Un cran supplémentaire a été franchi. Après avoir soupçonné l'usage d'armes chimiques pendant le conflit syrien, mais sans savoir qui les avait utilisées, les États-Unis ont désormais la quasi-certitude que le régime a bel et bien franchi cette "ligne rouge " dont parlait il y a quelques semaines le président Barack Obama.

"Le recours à des armes chimiques viole les règles internationales et franchit clairement des lignes rouges qui existent depuis des décennies au sein de la communauté internationale" (Maison blanche)

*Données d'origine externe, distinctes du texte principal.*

(** [CBlockIndex(block)] *)
Definition new_index (hashBlock : bytes) (block : CBlockHeader) : CBlockIndex :=
  {| phashBlock := hashBlock; pprev := None; pskip := None; nHeight := 0; nTime := h_nTime block; nBits := h_nBits block;
     nChainWork := uint_zero; nTx := 0; nChainTx := 0; nStatus := 0; nSequenceId := 0;
     nSproutValue := None; nChainSproutValue := None; nSaplingValue := 0; nChainSaplingValue := None |}.
Definition with_prev (b : CBlockIndex) (q : ptr) (height : Z) : CBlockIndex :=
  {| phashBlock := phashBlock b; pprev := Some q; pskip := pskip b; nHeight := height; nTime := nTime b; nBits := nBits b;
     nChainWork := nChainWork b; nTx := nTx b; nChainTx := nChainTx b; nStatus := nStatus b; nSequenceId := nSequenceId b;
     nSproutValue := nSproutValue b; nChainSproutValue := nChainSproutValue b; nSaplingValue := nSaplingValue b;
     nChainSaplingValue := nChainSaplingValue b |}.
Definition with_work (b : CBlockIndex) (w : limbs) : CBlockIndex :=
  {| phashBlock := phashBlock b; pprev := pprev b; pskip := pskip b; nHeight := nHeight b; nTime := nTime b; nBits := nBits b;
     nChainWork := w; nTx := nTx b; nChainTx := nChainTx b; nStatus := nStatus b; nSequenceId := nSequenceId b;
     nSproutValue := nSproutValue b; nChainSproutValue := nChainSproutValue b; nSaplingValue := nSaplingValue b;
     nChainSaplingValue := nChainSaplingValue b |}.

Definition block_proof (b : CBlockIndex) : res chain_fail limbs :=
  match GetBlockProof (nBits b) with Ok w => Ok w | Err _ => Err assert_failed end.

Definition set_block_index (cm : chain_manager) (h : gmap positive CBlockIndex) (m : gmap bytes ptr) (best : option ptr) : chain_manager :=
  {| cm_heap := h; mapBlockIndex := m; chainActive := chainActive cm; gl_nChainHeight := gl_nChainHeight cm;
     setBlockIndexCandidates := setBlockIndexCandidates cm; mapBlocksUnlinked := mapBlocksUnlinked cm;
     pindexBestInvalid := pindexBestInvalid cm; pindexBestHeader := best; setDirtyBlockIndex := setDirtyBlockIndex cm;
     nBlockSequenceId := nBlockSequenceId cm; cm_warnings := cm_warnings cm; m_BlockCacheMap := m_BlockCacheMap cm; m_UnlinkedMap := m_UnlinkedMap cm |}.

(** The entry is linked to its parent, and the skip pointer is built. *)
Definition link_index (cm : chain_manager) (p : ptr) (b : CBlockIndex) (hashPrev : bytes) : res chain_fail chain_manager :=
  let h := <[p := b]> (cm_heap cm) in
  match mapBlockIndex cm !! hashPrev with
  | None => Ok (set_heap cm h)
  | Some q =>
      let? bq := deref h q in
      let b := with_prev b q (nHeight bq + 1) in
      let? h := BuildSkip (<[p := b]> h) p in
      Ok (check_prev_block (set_heap cm h) (phashBlock bq) (phashBlock b))
  end.

(** [AddToBlockIndex] for a header with hash [hashBlock]; [pnew] is the address of the new
    entry. *)
Definition AddToBlockIndex (cm : chain_manager) (pnew : ptr) (hashBlock : bytes) (block : CBlockHeader) : res chain_fail (ptr * chain_manager) :=
  match mapBlockIndex cm !! hashBlock with
  | Some p => Ok (p, cm)
  | None =>
      let cm := set_block_index cm (cm_heap cm) (<[hashBlock := pnew]> (mapBlockIndex cm)) (pindexBestHeader cm) in
      let? cm := link_index cm pnew (new_index hashBlock block) (h_hashPrevBlock block) in
      let? b := deref (cm_heap cm) pnew in
      let? prev_work := (match pprev b with None => Ok uint_zero | Some q => let? bq := deref (cm_heap cm) q in Ok (nChainWork bq) end) in
      let? proof := block_proof b in
      let? b := raise_validity BLOCK_VALID_TREE (with_work b (uint_add prev_work proof)) in
      let h := <[pnew := b]> (cm_heap cm) in
      let? best := (match pindexBestHeader cm with
                    | None => Ok (Some pnew)
                    | Some q => let? bq := deref h q in Ok (if CompareTo (nChainWork bq) (nChainWork b) <? 0 then Some pnew else Some q)
                    end) in
      Ok (pnew, mark_dirty pnew (set_block_index cm h (mapBlockIndex cm) best))
  end.

(** What [ReceivedBlockTransactions] writes before it raises the validity. *)
Definition received_entry (b : CBlockIndex) (ntx : Z) (saplingValue : Z) : CBlockIndex :=
  {| phashBlock := phashBlock b; pprev := pprev b; pskip := pskip b; nHeight := nHeight b; nTime := nTime b; nBits := nBits b;
     nChainWork := nChainWork b; nTx := ntx; nChainTx := 0; nStatus := SetStatusFlag (nStatus b) BLOCK_HAVE_DATA; nSequenceId := nSequenceId b;
     nSproutValue := Some 0; nChainSproutValue := None; nSaplingValue := saplingValue; nChainSaplingValue := None |}.

Definition ReceivedBlockTransactions (cm : chain_manager) (vtx : list CTransaction) (p : ptr) : res chain_fail chain_manager :=
  let saplingValue := foldl (fun s tx => s64 (s + s64 (- tx_valueBalance tx))) 0 vtx in
  let? b := deref (cm_heap cm) p in
  let? b := raise_validity BLOCK_VALID_TRANSACTIONS (received_entry b (u32 (zlen vtx)) saplingValue) in
  UpdateChainTx (mark_dirty p (set_heap cm (<[p := b]> (cm_heap cm)))) p.

(** ** Warnings about forks *)

Definition FORK_BLOCK_LIMIT : Z := 288.

Definition work_of (cm : chain_manager) (p : ptr) : res chain_fail limbs := let? b := deref (cm_heap cm) p in Ok (nChainWork b).
Definition height_of (cm : chain_manager) (p : ptr) : res chain_fail Z := let? b := deref (cm_heap cm) p in Ok (nHeight b).

(** [*chainActive.Tip()] *)
Definition active_tip (cm : chain_manager) : res chain_fail (ptr * CBlockIndex) :=
  match Tip (chainActive cm) with
  | None => Err bad_pointer
  | Some t => let? b := deref (cm_heap cm) t in Ok (t, b)
  end.

(** The best invalid chain is more than six blocks ahead of the tip. *)
Definition invalid_chain_ahead (cm : chain_manager) : res chain_fail bool :=
  match pindexBestInvalid cm with
  | None => Ok false
  | Some p =>
      let? w := work_of cm p in
      let? t := active_tip cm in
      let? proof := block_proof t.2 in
      Ok (CompareTo w (uint_add (nChainWork t.2) (uint_mul32 proof 6)) >? 0)
  end.

Definition CheckForkWarningConditions (IBD : bool) (cm : chain_manager) : res chain_fail chain_manager :=
  if IBD then Ok cm
  else
    let w := cm_warnings cm in
    let? forkTip := (match pindexBestForkTip w with
                     | None => Ok None
                     | Some p => let? hp := height_of cm p in Ok (if Height (chainActive cm) - hp >=? FORK_BLOCK_LIMIT then None else Some p)
                     end) in
    let? warn := (match forkTip with Some _ => Ok true | None => invalid_chain_ahead cm end) in
    let with_found f i := {| pindexBestForkTip := forkTip; pindexBestForkBase := pindexBestForkBase w; fLargeWorkForkFound := f; fLargeWorkInvalidChainFound := i |} in
    Ok (set_warnings cm
      (if warn : bool then
         match forkTip, pindexBestForkBase w with
         | Some _, Some _ => with_found true (fLargeWorkInvalidChainFound w)
         | _, _ => with_found (fLargeWorkForkFound w) true
         end
       else with_found false false)).

(** [while (plonger && plonger->nHeight > pfork->nHeight)] *)
Fixpoint lower_to (fuel : nat) (h : gmap positive CBlockIndex) (p : option ptr) (height : Z) : res chain_fail (option ptr) :=
  match p with
  | None => Ok None
  | Some q =>
      let? b := deref h q in
      if negb (nHeight b >? height) then Ok (Some q)
      else match fuel with O => Err loop_bound | S fuel => lower_to fuel h (pprev b) height end
  end.

(** The loop that looks for the fork point: [pfork] when it ends. *)
Fixpoint new_fork_loop (fuel : nat) (h : gmap positive CBlockIndex) (pfork plonger : option ptr) : res chain_fail (option ptr) :=
  if bool_decide (pfork = plonger) then Ok pfork
  else
    match pfork with
    | None => Ok None
    | Some p =>
        match fuel with
        | O => Err loop_bound
        | S fuel =>
            let? b := deref h p in
            let? longer := (match plonger with
                            | None => Ok None
                            | Some l => let? bl := deref h l in lower_to (Z.to_nat (nHeight bl + 1)) h (Some l) (nHeight b)
                            end) in
            if bool_decide (Some p = longer) then Ok (Some p) else new_fork_loop fuel h (pprev b) longer
        end
    end.

Definition CheckForkWarningConditionsOnNewFork (IBD : bool) (cm : chain_manager) (pnew : ptr) : res chain_fail chain_manager :=
  let? b := deref (cm_heap cm) pnew in
  let? pfork := new_fork_loop (Z.to_nat (nHeight b + 1)) (cm_heap cm) (Some pnew) (Tip (chainActive cm)) in
  let w := cm_warnings cm in
  let? cm :=
    (match pfork with
     | None => Ok cm
     | Some p =>
         let? higher := (match pindexBestForkTip w with
                         | None => Ok true
                         | Some q => let? hq := height_of cm q in Ok (nHeight b >? hq)
                         end) in
         let? bf := deref (cm_heap cm) p in
         let? proof := block_proof bf in
         if higher && (CompareTo (uint_sub (nChainWork b) (nChainWork bf)) (uint_mul32 proof 7) >? 0) && (Height (chainActive cm) - nHeight b <? 72)
         then Ok (set_warnings cm {| pindexBestForkTip := Some pnew; pindexBestForkBase := Some p;
                                     fLargeWorkForkFound := fLargeWorkForkFound w; fLargeWorkInvalidChainFound := fLargeWorkInvalidChainFound w |})
         else Ok cm
     end) in
  CheckForkWarningConditions IBD cm.

(** ** Blocks that failed *)

Definition note_invalid (cm : chain_manager) (p : ptr) : res chain_fail chain_manager :=
  match pindexBestInvalid cm with
  | None => Ok (set_best_invalid cm (Some p))
  | Some q =>
      let? w := work_of cm p in
      let? wq := work_of cm q in
      Ok (if CompareTo w wq >? 0 then set_best_invalid cm (Some p) else cm)
  end.

Definition InvalidChainFound (IBD : bool) (cm : chain_manager) (p : ptr) : res chain_fail chain_manager :=
  let? cm := note_invalid cm p in
  match Tip (chainActive cm) with
  | None => Err assert_failed
  | Some _ => CheckForkWarningConditions IBD cm
  end.

(** [InvalidBlockFound] without the message to the peer the block came from. *)
Definition InvalidBlockFound (IBD : bool) (cm : chain_manager) (p : ptr) (CorruptionPossible : bool) : res chain_fail chain_manager :=
  if CorruptionPossible then Ok cm
  else InvalidChainFound IBD (erase_candidate p (mark_dirty p (set_flag p BLOCK_FAILED_VALID cm))) p.

(** ** The best candidate *)

(** [while (pindexTest && !chainActive.Contains(pindexTest))]: the first block on the way to the
    active chain that failed or whose data is missing, with the two flags. *)
Fixpoint unusable_loop (fuel : nat) (cm : chain_manager) (p : option ptr) : res chain_fail (option (ptr * bool * bool)) :=
  match p with
  | None => Ok None
  | Some p =>
      let? in_chain := Contains (cm_heap cm) (chainActive cm) p in
      if in_chain : bool then Ok None
      else
        match fuel with
        | O => Err loop_bound
        | S fuel =>
            let? b := deref (cm_heap cm) p in
            check negb (nChainTx b =? 0) || (nHeight b =? 0) else assert_failed ;;
            let fFailedChain := has_flag b BLOCK_FAILED_MASK in
            let fMissingData := negb (has_flag b BLOCK_HAVE_DATA) in
            if fFailedChain || fMissingData then Ok (Some (p, fFailedChain, fMissingData))
            else unusable_loop fuel cm (pprev b)
        end
  end.

(** [while (pindexTest != pindexFailed)]: the chain above the unusable block. *)
Fixpoint drop_chain (fuel : nat) (cm : chain_manager) (pindexTest pindexFailed : ptr) (fFailedChain fMissingData : bool) : res chain_fail chain_manager :=
  if bool_decide (pindexTest = pindexFailed) then Ok cm
  else
    match fuel with
    | O => Err loop_bound
    | S fuel =>
        let? b := deref (cm_heap cm) pindexFailed in
        match pprev b with
        | None => Err bad_pointer
        | Some q =>
            let cm := if fFailedChain then set_flag pindexFailed BLOCK_FAILED_CHILD cm
                      else if fMissingData then set_unlinked cm (mapBlocksUnlinked cm ++ [(q, pindexFailed)]) else cm in
            drop_chain fuel (erase_candidate pindexFailed cm) pindexTest q fFailedChain fMissingData
        end
    end.

Fixpoint most_work_loop (fuel : nat) (cm : chain_manager) : res chain_fail (option ptr * chain_manager) :=
  let? best := last_in_order (cm_heap cm) (elements (setBlockIndexCandidates cm)) in
  match best with
  | None => Ok (None, cm)
  | Some p =>
      let? b := deref (cm_heap cm) p in
      let? bad := unusable_loop (Z.to_nat (nHeight b + 1)) cm (Some p) in
      match bad with
      | None => Ok (Some p, cm)
      | Some (q, fFailedChain, fMissingData) =>
          match fuel with
          | O => Err loop_bound
          | S fuel =>
              let? cm := (if fFailedChain then note_invalid cm p else Ok cm) in
              let? cm := drop_chain (Z.to_nat (nHeight b + 1)) cm q p fFailedChain fMissingData in
              most_work_loop fuel (erase_candidate q cm)
          end
      end
  end.

Definition FindMostWorkChain (cm : chain_manager) : res chain_fail (option ptr * chain_manager) :=
  most_work_loop (size (setBlockIndexCandidates cm)) cm.

Fixpoint prune_loop (fuel : nat) (cm : chain_manager) : res chain_fail chain_manager :=
  let? first := first_in_order (cm_heap cm) (elements (setBlockIndexCandidates cm)) in
  match first with
  | None => Ok cm
  | Some p =>
      let? worse := worse_than_tip cm p in
      if worse : bool then match fuel with O => Err loop_bound | S fuel => prune_loop fuel (erase_candidate p cm) end
      else Ok cm
  end.

Definition PruneBlockIndexCandidates (cm : chain_manager) : res chain_fail chain_manager :=
  let? cm := prune_loop (size (setBlockIndexCandidates cm)) cm in
  check negb (bool_decide (setBlockIndexCandidates cm = ∅)) else assert_failed ;; Ok cm.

Ben Rhodes, conseiller adjoint de Barack Obama à la sécurité nationale chargé des communications stratégiques l'a affirmé jeudi soir : les services sercrets américains et européens auraient réussi à démêler les informations en provenance de Damas. Selon Washington, entre 100 et 150 personnes auraient été tuées par des armes chimiques en Syrie, "bien que le bilan soit probablement incomplet ".. Le régime syrien aurait "utilisé des armes chimiques à petite échelle, notamment du gaz innervant sarin [...] contre l'opposition à de multiples reprises l'année dernière ".

Armer les rebelles ?

Ces nouvelles informations sont de nature à infléchir la politique américaine à l'égard de la Syrie. La Maison Blanche reconnaît que l'usage d'armes chimiques "change " l'équation. Washington serait désormais prêt à armer les rebelles en lutte contre le régime de Bachar al-Assad. Pas de précipitation cependant : "Nous prendrons des décisions à notre propre rythme " prévient la Maison blanche, parlant d'augmenter, pour l'instant, l'aide non-létale à destination des rebelles, parlant quand même d'assistance militaire différente "en termes de nature et d'échelle [...] par rapport à ce que nous fournissions avant ". Aucune décision en revanche sur l'établissement d'une zone d'exclusion aérienne dans le ciel syrien.

Wahington avait annoncé peu avant son intention de laisser en Jordanie, pays frontalier de la Syrie, des chasseurs de combat F-16 ainsi que des missiles Patriot, après des manoeuvres militaires. Quelque 2.400 Marines sont également sur place, arrivés à bord de trois navires amphibies.

En France, deux reporters du journal Le Monde avaient ramené des échantillons prouvant l'usage d'armes chimiques en Syrie. Ces échantillons sont en cours d'analyse.

Selon un nouveau bilan de l'ONU jeudi, le conflit syrien a fait près de 93.000 morts depuis mars 2011.